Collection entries

*** Block opens ***

(** X11. The extended connection handshake: an (AUX_)CONNECT_IND on a
    secondary channel outside extended-advertising mode followed by an
    AUX_CONNECT_RSP activates the requested connection: both updates
    return, the active access address is the request's [aa_conn], the
    reversed CRC-init is the bit reversal of its [CRCInit], and the pending
    slot is empty again. *)
Theorem extended_connection_handshake (cls : ConnectCls) c a f c2 a2 f2
    (d : DState) :
  PacketMessage.chan c < 37 -> last_state d <> ADVERTISING_EXT ->
  exists d1 d2,
    update_state (MkConnect cls c a f) d = (Ok tt, d1) /\
    update_state (MkExt AuxConnectRspMessage c2 a2 f2) d1 = (Ok tt, d2) /\
    cur_aa d1 = cur_aa d /\
    cur_aa d2 = Some (ConnectInd.aa_conn f) /\
    crc_init_rev d2 = Some (rbit24 (ConnectInd.CRCInit f)) /\
    aux_pending_aa d2 = None /\
    aux_pending_crci d2 = None.
Proof.
  intros Hc Hm.
  pose proof (update_rules_connect cls c a f d) as Hr1.
  destruct (Z.ltb_spec (PacketMessage.chan c) 37); [|lia].
  destruct (SnifferState_eqb_spec (last_state d) ADVERTISING_EXT);
    [contradiction|]. cbn [andb negb] in Hr1.
  match type of Hr1 with _ = (_, ?s) => set (s1 := s) in * end.
  destruct (clear_pending_frame (MkConnect cls c a f) s1)
    as (d1 & Hc1 & _ & Hca1 & Hcr1 & Hpa1 & Hpc1).
  pose proof (update_rules_connect_rsp c2 a2 f2 d1) as Hr2.
  rewrite Hpc1, Hpa1 in Hr2. unfold s1 in Hr2.
  cbn [aux_pending_crci aux_pending_aa set_aux_pending_crci
       set_aux_pending_aa] in Hr2.
  match type of Hr2 with _ = (_, ?s) => set (s2 := s) in * end.
  destruct (clear_pending_frame (MkExt AuxConnectRspMessage c2 a2 f2) s2)
    as (d2 & Hc2 & _ & Hca2 & Hcr2 & Hpa2 & Hpc2).
  exists d1, d2. split; [unfold update_state, mbind; rewrite Hr1; exact Hc1|].
  split; [unfold update_state, mbind; rewrite Hr2; exact Hc2|].
  rewrite Hca1, Hca2, Hcr2, Hpa2, Hpc2. repeat split.
Qed.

*** Block closes ***

When a line in the data contains "with", return it as written.

  match type of Hr1 with _ = (_, ?s) => set (s1 := s) in * end.
  match type of Hr2 with _ = (_, ?s) => set (s2 := s) in * end.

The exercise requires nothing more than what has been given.